0

Currently I build a website, that will contain lot's of active and inactive contents. When a content is published, it is active and after some time it becomes inactive. I want to track all users who opend the contents in the active period. What is the best way to store these information in the database?

I need to query the database following questions: 1. Which users opened a specific content? This is queried rarly, maybe two or three times by an admin for each content. 2. Which active contents were opened by a specific user? 3. Which inactive contents (contents, which were active when they were opened and are inactive in the meantime) were opened by a specific user? Both queries are queried more often than the first one (maybe every two or three weeks). The user can check in his/her profile, which content he/she opened.

First I thought about a database table with three columns: "user id", "content id", "status". Where "status" is true for active contents and false for inactive contents. "User id" and "content id" are the primary key and "status" is a foreign key from the content table. But then I thought about the size of this table. In some years there (hopefully) might be 2 million nodes and 250k users, so that there could be 500 Billion rows... I think, that would decrease the performance heavily.
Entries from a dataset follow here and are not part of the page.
(** X15.  Steps 3.1-3.4 on a table with string positions and squads:
    they succeed and return the two indices; every player row gets its
    position reformatted and its squad field split into the code and the
    name, the header gets the new column name at the same place, and
    every other list of the store stays as it was. *)
Theorem normalize_contents (h : heap) (headers : loc) (players : list loc)
  (j n : nat) (position raw : loc -> string) :
  NoDup (headers :: players) ->
  list_index (h !!! headers) "Pos" = Ok (Z.of_nat j) ->
  list_index (h !!! headers) "Squad" = Ok (Z.of_nat n) ->
  (forall p, p ∈ players ->
     (h !!! p) !! j = Some (VStr (position p)) /\
     (h !!! p) !! n = Some (VStr (raw p))) ->
  exists h',
    normalize headers players h = (Ok (Z.of_nat j, Z.of_nat n + 1), h') /\
    h' !!! headers
    = take n (h !!! headers) ++ VStr "Country_Code" :: drop n (h !!! headers)
    /\
    (forall p, p ∈ players ->
       h' !!! p = normalized_row j n (position p) (raw p) (h !!! p)) /\
    (forall q, q ∉ headers :: players -> h' !! q = h !! q).
Proof.
  intros Hnd Hpos Hsq Hrows. apply NoDup_cons in Hnd as [Hhd Hnd].
  destruct (list_index_inv _ _ _ Hpos) as (j' & Hj' & Hjh).
  destruct (list_index_inv _ _ _ Hsq) as (n' & Hn' & Hnh).
  apply Nat2Z.inj in Hj', Hn'. subst j' n'.
  assert (Hne : j <> n) by (intros ->; congruence).
  destruct (for_each_update
              (fun p => normalized_row j n (position p) (raw p))
              (fun p row => row !! j = Some (VStr (position p)) /\
                            row !! n = Some (VStr (raw p)))
              (normalize_player (Z.of_nat j) (Z.of_nat n)))
    with (players := players) (h := h)
    as (h1 & Hloop & Hnew & Hframe); [|exact Hnd|exact Hrows|].
  { intros p h0 [Hp1 Hp2]. now apply normalize_player_ok. }
  assert (Hsame : h1 !!! headers = h !!! headers)
    by (rewrite !lookup_total_alt; now rewrite (Hframe headers Hhd)).
  exists (<[headers := take n (h !!! headers)
                         ++ VStr "Country_Code" :: drop n (h !!! headers)]> h1).
  split; [|split; [|split]].
  - unfold normalize.
    rewrite (bind_ok _ _ h h (h !!! headers)) by reflexivity.
    rewrite (bind_ok _ _ h h (Z.of_nat j)) by (unfold lift; now rewrite Hpos).
    rewrite (bind_ok _ _ h h (Z.of_nat n)) by (unfold lift; now rewrite Hsq).
    rewrite (bind_ok _ _ _ _ _ Hloop).
    unfold insert_at, bind, load, store, ret. rewrite Hsame.
    rewrite list_insert_at_nat; [reflexivity|].
    apply lookup_lt_Some in Hnh. lia.
  - apply lookup_total_insert_eq.
  - intros p Hp. rewrite lookup_total_insert_ne by (intros ->; contradiction).
    now apply Hnew.
  - intros q Hq. apply not_elem_of_cons in Hq as [Hq1 Hq2].
    rewrite lookup_insert_ne by congruence. now apply Hframe.
Qed.

Lemma normalize_contents_witness :
  exists h',
    normalize 0%nat roster_players roster = (Ok (2, 3 + 1), h') /\
    h' !!! 0%nat
    = take 3 (roster !!! 0%nat)
        ++ VStr "Country_Code" :: drop 3 (roster !!! 0%nat) /\
    (forall p, p ∈ roster_players ->
       h' !!! p = normalized_row 2 3 (roster_raw_field 2 p)
                    (roster_raw_field 3 p) (roster !!! p)) /\
    (forall q, q ∉ 0%nat :: roster_players -> h' !! q = roster !! q).
Proof.
  apply (normalize_contents roster 0%nat roster_players 2 3
           (roster_raw_field 2) (roster_raw_field 3) roster_NoDup).
  - reflexivity.
  - reflexivity.
  - intros p Hp. unfold roster_players in Hp.
    repeat (apply elem_of_cons in Hp as [->|Hp]; [split; reflexivity|]).
    inversion Hp.
Defined.

(** A loop whose body changes the list at its row and no other list of
    the store. *)
Lemma for_each_rows_inv (R : loc -> list value -> list value -> Prop)
  (body : unit -> loc -> M unit) :
  (forall p h h' u,
     is_Some (h !! p) -> body tt p h = (Ok u, h') ->
     R p (h !!! p) (h' !!! p) /\
     (forall q, q <> p -> is_Some (h !! q) -> h' !! q = h !! q) /\
     (forall q, is_Some (h !! q) -> is_Some (h' !! q))) ->
  forall (players : list loc) (h h' : heap) (u : unit),
    NoDup players ->
    (forall p, p ∈ players -> is_Some (h !! p)) ->
    for_each players body tt h = (Ok u, h') ->
    (forall p, p ∈ players -> R p (h !!! p) (h' !!! p)) /\
    (forall q, q ∉ players -> is_Some (h !! q) -> h' !! q = h !! q) /\
    (forall q, is_Some (h !! q) -> is_Some (h' !! q)).
Proof.
  intros Hbody.
  induction players as [|p players IH]; intros h h' u Hnd Hin Hrun.
  - inversion Hrun; subst. split; [|split]; auto.
    intros p Hp. inversion Hp.
  - cbn [for_each] in Hrun.
    apply bind_inv in Hrun as ([] & h1 & Hrow & Hrun).
    apply NoDup_cons in Hnd as [Hp Hnd].
    assert (Hpin : is_Some (h !! p)) by (apply Hin; apply list_elem_of_here).
    destruct (Hbody _ _ _ _ Hpin Hrow) as (HR & Hframe1 & Hdom1).
    assert (Hin1 : forall q, q ∈ players -> is_Some (h1 !! q)).
    { intros q Hq. apply Hdom1, Hin. now apply list_elem_of_further. }
    destruct (IH _ _ _ Hnd Hin1 Hrun) as (Hrows & Hframe & Hdom).
    split; [|split].
    + intros q Hq. apply elem_of_cons in Hq as [->|Hq].
      * replace (h' !!! p) with (h1 !!! p); [exact HR|].
        rewrite !lookup_total_alt.
        now rewrite (Hframe p Hp (Hdom1 p Hpin)).
      * replace (h !!! q) with (h1 !!! q); [now apply Hrows|].
        rewrite !lookup_total_alt. rewrite Hframe1; [reflexivity| |].
        -- intros ->. contradiction.
        -- apply Hin. now apply list_elem_of_further.
    + intros q Hq Hsome. apply not_elem_of_cons in Hq as [Hne Hq].
      rewrite (Hframe q Hq (Hdom1 q Hsome)). now apply Hframe1.
    + intros q Hq. apply Hdom, Hdom1, Hq.
Qed.

(** One player of steps 10.2-4: the two floats appended are the rates of
    the numbers read off the row. *)
Lemma add_player_efficiency_rates (sl : slice) (p : loc) (h h' : heap)
  (u : unit) :
  is_Some (h !! p) ->
  add_player_efficiency sl tt p h = (Ok u, h') ->
  exists goals shots shots_on_target a b,
    player_numbers (h !!! p) sl = Ok (goals, shots, shots_on_target) /\
    calculate_shot_conversion_rate goals shots 3 = Ok a /\
    calculate_shot_conversion_rate goals shots_on_target 3 = Ok b /\
    h' !!! p = h !!! p ++ [VFloat a; VFloat b].
Proof.
  intros Hp H. unfold add_player_efficiency in H.
  rewrite <- bind_assoc in H.
  apply bind_inv in H as ([[goals shots] sot] & h1 & Ht & H).
  destruct (shooting_triple_run h p sl) as (h1' & Hrun & Hext).
  assert (Heq : (player_numbers (h !!! p) sl, h1')
                = (Ok (goals, shots, sot), h1))
    by (rewrite <- Hrun; exact Ht).
  inversion Heq as [[Hnums Hh]]. subst h1'. clear Ht Heq.
  apply bind_inv in H as (a & h2 & Ha & H).
  apply lift_inv in Ha as [Ha ->].
  apply bind_inv in H as ([] & h2 & Happ & H).
  unfold append, bind, load, store in Happ. inversion Happ; subst h2.
  clear Happ.
  apply bind_inv in H as (b & h2 & Hb & H).
  apply lift_inv in Hb as [Hb ->].
  unfold append, bind, load, store in H. inversion H; subst h'. clear H.
  exists goals, shots, sot, a, b. repeat split; try assumption.
  rewrite !lookup_total_insert_eq.
  rewrite (extends_total h h1 p Hext Hp). now rewrite <- app_assoc.
Qed.

(** X16.  When steps 10.2-5 succeed, the two floats appended to a player
    row are the conversion rates, to three places, of the goals over the
    shots and of the goals over the shots on target read off that row. *)
Theorem add_efficiency_rates (h h' : heap) (headers : loc)
  (players : list loc) (sl : slice) (u : unit) :
  NoDup (headers :: players) ->
  (forall p, p ∈ headers :: players -> is_Some (h !! p)) ->
  add_efficiency headers players sl h = (Ok u, h') ->
  forall p, p ∈ players ->
    exists goals shots shots_on_target a b,
      player_numbers (h !!! p) sl = Ok (goals, shots, shots_on_target) /\
      calculate_shot_conversion_rate goals shots 3 = Ok a /\
      calculate_shot_conversion_rate goals shots_on_target 3 = Ok b /\
      h' !!! p = h !!! p ++ [VFloat a; VFloat b].
Proof.
  intros Hnd Hin H. apply NoDup_cons in Hnd as [Hhd Hnd].
  unfold add_efficiency in H.
  apply bind_inv in H as ([] & h1 & Hloop & H).
  assert (Hin' : forall p, p ∈ players -> is_Some (h !! p)).
  { intros p Hp. apply Hin. now apply list_elem_of_further. }
  destruct (for_each_rows_inv
              (fun p row row' =>
                 exists goals shots shots_on_target a b,
                   player_numbers row sl = Ok (goals, shots, shots_on_target)
                   /\ calculate_shot_conversion_rate goals shots 3 = Ok a
                   /\ calculate_shot_conversion_rate goals shots_on_target 3
                      = Ok b
                   /\ row' = row ++ [VFloat a; VFloat b])
              (add_player_efficiency sl))
    with (players := players) (h := h) (h' := h1) (u := tt)
    as (Hrows & _ & _); [|exact Hnd|exact Hin'|exact Hloop|].
  { intros p h0 h0' u0 Hp Hrun. split.
    - eapply add_player_efficiency_rates; eauto.
    - eapply add_player_efficiency_run; eauto. }
  unfold extend, bind, load, store in H. inversion H; subst h'. clear H.
  intros p Hp. rewrite lookup_total_insert_ne by (intros ->; contradiction).
  now apply Hrows.
Qed.

Lemma roster_normalized_rows (p : loc) :
  p ∈ 0%nat :: roster_players -> is_Some (roster_normalized !! p).
Proof.
  intros Hp. unfold roster_players in Hp.
  repeat (apply elem_of_cons in Hp as [->|Hp];
          [vm_compute; eexists; reflexivity|]).
  inversion Hp.
Qed.

Lemma add_efficiency_rates_witness :
  exists goals shots shots_on_target a b,
    player_numbers (roster_normalized !!! 3%nat) (mk_slice (Some 8) (Some 11))
    = Ok (goals, shots, shots_on_target) /\
    calculate_shot_conversion_rate goals shots 3 = Ok a /\
    calculate_shot_conversion_rate goals shots_on_target 3 = Ok b /\
    snd (add_efficiency 0%nat roster_players (mk_slice (Some 8) (Some 11))
           roster_normalized) !!! 3%nat
    = roster_normalized !!! 3%nat ++ [VFloat a; VFloat b].
Proof.
  apply (add_efficiency_rates roster_normalized _ 0%nat roster_players
           (mk_slice (Some 8) (Some 11)) tt roster_NoDup
           roster_normalized_rows).
  - vm_compute. reflexivity.
  - do 2 apply list_elem_of_further. apply list_elem_of_here.
Defined.

(** ** Team metrics *)

Lemma extends_None (h h' : heap) (x : loc) :
  extends h h' -> h' !! x = None -> h !! x = None.
Proof.
  intros Hext Hx. destruct (h !! x) as [l|] eqn:Hl; [|reflexivity].
  rewrite (Hext x) in Hx by (rewrite Hl; eauto). congruence.
Qed.

Lemma get_team_step (i : Z) (squad : string) (acc : list loc) (p : loc)
  (h : heap) :
  (v <- getitem p i ;;
   name <- lift (str_lower v) ;;
   if String.eqb name (lower squad) then ret (acc ++ [p]) else ret acc) h
  = (rbind (rbind (list_getitem (h !!! p) i) str_lower)
       (fun name =>
          Ok (if String.eqb name (lower squad) then acc ++ [p] else acc)),
     h).
Proof.
  destruct (list_getitem (h !!! p) i) as [v|e] eqn:Hv.
  - rewrite (bind_ok _ _ h h v) by (rewrite getitem_run, Hv; reflexivity).
    cbn [rbind]. destruct (str_lower v) as [name|e] eqn:Hn.
    + rewrite (bind_ok _ _ h h name) by reflexivity.
      cbn [rbind]. destruct (String.eqb name (lower squad)); reflexivity.
    + rewrite (bind_raise _ _ h h e) by reflexivity.
      reflexivity.
  - rewrite (bind_raise _ _ h h e) by (rewrite getitem_run, Hv; reflexivity).
    reflexivity.
Qed.

(** The team depends on the player rows only. *)
Lemma get_team_ext (players : list loc) (i : Z) (squad : string)
  (h h' : heap) :
  (forall p, p ∈ players -> h' !!! p = h !!! p) ->
  fst (get_team players i squad h') = fst (get_team players i squad h).
Proof.
  unfold get_team. intros Hsame.
  enough (Hloop : forall acc,
             fst (for_each players
                    (fun team_players player =>
                       v <- getitem player i ;;
                       name <- lift (str_lower v) ;;
                       if String.eqb name (lower squad)
                       then ret (team_players ++ [player])
                       else ret team_players)
                    acc h')
             = fst (for_each players
                      (fun team_players player =>
                         v <- getitem player i ;;
                         name <- lift (str_lower v) ;;
                         if String.eqb name (lower squad)
                         then ret (team_players ++ [player])
                         else ret team_players)
                      acc h))
    by apply Hloop.
  revert Hsame.
  induction players as [|p players IH]; intros Hsame acc; [reflexivity|].
  cbn [for_each].
  pose proof (get_team_step i squad acc p h) as Hs.
  pose proof (get_team_step i squad acc p h') as Hs'.
  rewrite (Hsame p (list_elem_of_here _ _)) in Hs'.
  destruct (rbind (rbind (list_getitem (h !!! p) i) str_lower) _)
    as [acc'|e].
  - erewrite (bind_ok _ _ h'); [|exact Hs'].
    erewrite (bind_ok _ _ h); [|exact Hs].
    apply IH. intros q Hq. apply Hsame. now apply list_elem_of_further.
  - erewrite (bind_raise _ _ h'); [|exact Hs'].
    erewrite (bind_raise _ _ h); [|exact Hs]. reflexivity.
Qed.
Therefore I thought about another way: I create two database tables, one is called "content_opened_by_users" and the other one is called "user_opened_content". The former will contain two collumns: "content id" and "users". Where "users" is an serialized array containing all the user ids, which opened the corresponding content id in the same row. The second table will contain three columns: "user id", "active content", "inactive content". Where "active content" and "inactive content" are also serialized arrays containing the content ids of active/inactive contents the corresponding user opened. So, whenever a content is opened by a user, the server loads the corresponding "users"-array from the "content_opened_by_users" table and the corresponding "active content"-array from the "user_opened_content" table. If the user id does not already exist in the "users"-array, it will be added and if the content id does not already exist in the "active content"-array, it will also be added. Then both arrays will be overwritten in the database. Now, if I query all users opened a certain content, I get an array from the "content_opened_by_users" table. And if I query all active/inactive nodes which were opened by a specific user, I get the "active content" and "inactive content" arrays from the "user_opened_content" table. Then I check, if the "active content" array contains some content ids, which are meanwhile inactive and transfer them to the "inactive content" array and pass them back to the database.

I know, that I create redundant data in this two tables, but I hope this will increase the performance.

Well, would this be a convient way to accomplish the user tracking? Or might there be another, more efficient way?

I would welcome every advice! Thank you very much. Daniel

Daniel
  • 3
  • 5

1 Answers1

0

First, you might want to read about database normalization.

In order to track the information you described, I would use separate tables for users, content, and access like this:

table    | columns
-------------------
users    | id, login, ...
content  | id, title, active, ...
access   | id, user_id, content_id, timestamp, ...

You can then store users and content items irrespective of who opened which item. The access table contains entries about which user opened which content item at which time. This allows you to track numerous statistics without having to store any information about a user not opening an item.

The main queries would be:

  1. Which users opened an item

    SELECT DISTINCT users.login FROM access JOIN users ON access.user_id = users.id JOIN content ON access.content_id = content.id WHERE content.title LIKE '%test%'
    
  2. Active content opened by user

    SELECT DISTINCT content.title FROM access JOIN users ON access.user_id = users.id JOIN content ON access.content_id = content.id WHERE content.active = true AND user.login = 'testuser'
    
  3. Inactive content opened by a user

    SELECT DISTINCT content.title FROM access JOIN users ON access.user_id = users.id JOIN content ON access.content_id = content.id WHERE content.active = false AND user.login = 'testuser'
    

    Assuming that access can only happen to active content. To track the time of a status change, add another table which you can use to look up the timestamp of the last change and compare to the access entries.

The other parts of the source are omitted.